また分譲マンションの場合は、一生を通じてずっと住み続けることが前提となっています。このため間取りや設備も暮らしやすさが考慮されており、品質の高いものとなっています。一方で賃貸マンションとして設計された物件は、基本的に一人暮らし用の間取りや設備であることがほとんどです。間取りもワンルームしかなかったり、バスルームも湯船のないシャワールームだけだったりという場合もあります。
このため分譲マンションは賃貸用マンションと比べて、クオリティがずっと高いのが特徴です。したがって分譲マンションを貸し出す際の家賃は、賃貸マンションの家賃よりも高く設定することが可能になります。

このように分譲マンションの貸出しは、高い家賃収入と節税という二重の資産運用ができる点が見逃せないポイントとなっています。

リロケーションの管理は不動産会社へ相談

空き家を貸出すことで家賃収入などの多大なメリットが得られるリロケーションですが、一般の方が自分で賃貸契約等の管理をすると、多くのリスクを抱えてしまいます。

まず定期借家契約は法的な契約ですから、当然専門的な知識が必須です。
契約には公正証書等の書面による契約が必要ですし、「期間が満了したら更新はない」ということも、書面での交付および説明が必要となります。
もしも貸主がこれらの説明を怠ったり不備があったりしたときは、定期借家契約としては無効になってしまい、普通借家契約となってしまうのです。
契約書の作り方などは専門知識が必須ですし、経験のない一般人が自分で契約書を作るのはかなりリスクが高いと言えます。

また貸した後に、相手から何かクレームを付けられる可能性もあります。
貸す前は気がつかなかったような設備の故障が発覚したり、近所の騒音などの周辺環境への不満が出てくることも考えられます。こういったトラブルへの対処も、不動産業者に任せることができれば安心ですね。

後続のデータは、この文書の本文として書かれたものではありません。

Lemma index_ok (s : DiskStore) (it : StoredItem) (c : Z) :
  store_ok s → items s !! si_ItemID it = None → validItemID (si_ItemID it) = true →
  0 < blen (si_Payload it) ≤ DefaultMaxItemBytes → 0 < c ≤ MaxCharge →
  item_count s < MaxStoredItems → used s + c ≤ capacity s →
  route_count s (si_RouteTag it) < MaxItemsPerRoute →
  route_sum s (si_RouteTag it) + c ≤ routeQuota s →
  store_ok (index s it c).
Proof.
  intros Hok Hnew Hid Hpay Hc Hcount Hcap Hrc Hquota.
  pose proof (used_add_small s c Hok ltac:(lia)) as Hu. split.
  - intros id it'. cbn [index items]. intros [[<- <-]|[_ Hit]]%lookup_insert_Some; [auto|].
    by apply (ok_items s Hok).
  - intros id. cbn [index items charges]. rewrite !lookup_insert_is_Some, (ok_charges s Hok). done.
  - intros id c'. cbn [index charges]. intros [[<- <-]|[_ Hc']]%lookup_insert_Some; [done|].
    by apply (ok_charge s Hok id).
  - intros rt id. rewrite route_ids_index. cbn [index items]. setoid_rewrite lookup_insert_Some.
    case_bool_decide as Ert.
    + rewrite elem_of_union, elem_of_singleton, (ok_route s Hok). subst rt. split.
      * intros [->|(it' & Hit & Hr)]; [eauto|]. exists it'. split; [|done]. right. split; [|done]. congruence.
      * intros (it' & [[<- <-]|[_ Hit]] & Hr); eauto.
    + rewrite (ok_route s Hok). split.
      * intros (it' & Hit & Hr). exists it'. split; [|done]. right. split; [|done]. congruence.
      * intros (it' & [[<- <-]|[_ Hit]] & Hr); [congruence|eauto].
  - cbn [index used items]. rewrite Hu, map_sum_insert, charge_of_index by done.
    rewrite bool_decide_eq_true_2, (ok_used s Hok), Z.add_comm by done. f_equal.
    apply map_sum_ext. intros id it' Hit'. rewrite charge_of_index, bool_decide_eq_false_2; [done|]. congruence.
  - intros rt. rewrite route_sum_index by done. unfold map_get. cbn [index routeUsed].
    destruct (decide (si_RouteTag it = rt)) as [<-|Hne].
    + rewrite lookup_insert_eq, bool_decide_eq_true_2 by done. simpl.
      apply (route_add_small s (si_RouteTag it) c Hok). lia.
    + rewrite lookup_insert_ne, bool_decide_eq_false_2, Z.add_0_r by done. apply (ok_routeUsed s Hok).
  - unfold item_count in *. cbn [index items]. rewrite map_size_insert_None by done. lia.
  - intros rt. unfold route_count in *. rewrite route_ids_index. case_bool_decide as Ert.
    + subst rt. rewrite size_union, size_singleton; [lia|].
      apply disjoint_singleton_l. rewrite (ok_route s Hok). intros (it' & Hit & _). congruence.
    + apply (ok_route_count s Hok).
  - cbn [index used capacity]. rewrite Hu. pose proof (ok_capacity s Hok). lia.
  - intros rt. rewrite route_sum_index by done. cbn [index routeQuota]. case_bool_decide as Ert.
    + subst rt. done.
    + pose proof (ok_quota s Hok rt). lia.
  - apply (ok_limits s Hok).
Qed.

Lemma route_ids_unindex (s : DiskStore) (id : string) (it : StoredItem) (rt : string) :
  route_ids (unindex s id it) rt =
  if bool_decide (rt = si_RouteTag it) then route_ids s rt ∖ {[id]} else route_ids s rt.
Proof.
  unfold route_ids, unindex. cbn [byRoute]. destruct (decide (rt = si_RouteTag it)) as [->|Ert].
  - rewrite (bool_decide_eq_true_2 (si_RouteTag it = _)) by done. case_bool_decide as He.
    + rewrite lookup_delete_eq. simpl. apply size_empty_inv, leibniz_equiv in He. rewrite <- He.
      rewrite lookup_alter_eq. destruct (byRoute s !! _); simpl; set_solver.
    + rewrite lookup_alter_eq. destruct (byRoute s !! _); simpl; set_solver.
  - rewrite (bool_decide_eq_false_2 (rt = _)) by done.
    case_bool_decide; rewrite ?lookup_delete_ne, lookup_alter_ne by congruence; done.
Qed.

Lemma charge_of_unindex (s : DiskStore) (id id' : string) (it : StoredItem) :
  id' ≠ id → charge_of (unindex s id it) id' = charge_of s id'.
Proof. intros. unfold charge_of, map_get, unindex. cbn [charges]. by rewrite lookup_delete_ne. Qed.

Lemma route_sum_unindex (s : DiskStore) (id : string) (it : StoredItem) (rt : string) :
  items s !! id = Some it →
  route_sum (unindex s id it) rt =
  route_sum s rt - if bool_decide (si_RouteTag it = rt) then charge_of s id else 0.
Proof.
  intros Hit. unfold route_sum. cbn [unindex items].
  rewrite <- (map_sum_delete (λ id it, if bool_decide (si_RouteTag it = rt) then charge_of s id else 0)
    (items s) id it Hit).
  apply map_sum_ext. intros id' it' [Hne _]%lookup_delete_Some. by rewrite charge_of_unindex by congruence.
Qed.

Lemma route_members_unindex (s : DiskStore) (id : string) (it : StoredItem) (rt id' : string) :
  store_ok s → items s !! id = Some it →
  id' ∈ route_ids (unindex s id it) rt ↔
  ∃ it', items (unindex s id it) !! id' = Some it' ∧ si_RouteTag it' = rt.
Proof.
  intros Hok Hit. rewrite route_ids_unindex. cbn [unindex items]. setoid_rewrite lookup_delete_Some.
  case_bool_decide as Ert.
  - rewrite elem_of_difference, elem_of_singleton, (ok_route s Hok). subst rt. split.
    + intros [(it' & Hit' & Hr) Hne]. exists it'. by split; [split|].
    + intros (it' & [Hne Hit'] & Hr). split; [eauto|congruence].
  - rewrite (ok_route s Hok). split.
    + intros (it' & Hit' & Hr). exists it'. split; [split|]; [|done|done]. congruence.
    + intros (it' & [_ Hit'] & Hr). eauto.
Qed.

Lemma used_unindex (s : DiskStore) (id : string) (it : StoredItem) :
  store_ok s → items s !! id = Some it → used (unindex s id it) = used s - charge_of s id.
Proof.
  intros Hok Hit. cbn [unindex used]. fold (charge_of s id). apply i64_small.
  pose proof (charge_of_range s id it Hok Hit). pose proof (used_nonneg s Hok).
  pose proof (ok_capacity s Hok).
  unfold MaxCharge, MaxStoredItemEncodingBytes, PerItemAccountingOverhead, DefaultMaxItemBytes in *. lia.
Qed.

このように色々なリスクを避けるためにも、転勤時のリロケーションの賃貸管理は不動産会社へ依頼すると、法的な面でも心理的な面でも安心です。
そして不動産会社を探す際には、リロケーションの賃貸管理に詳しい不動産会社を選ぶとよいでしょう。リロケーションを扱った実績のある不動産会社なら、リロケーションならではの契約方法やトラブルの対処法にも長けています。
また不動産会社の中には、リロケーションをしたいという方に対して、無料相談や査定依頼を行ってくれるところも多くなっています。これらを上手く使えば、リロケーションについての不安点や疑問点を、専門家である不動産会社に聞くこともできますね。
転勤などで留守宅となるマイホームを守るためにも、リロケーションの際には信頼のおける不動産会社へ管理を依頼しましょう。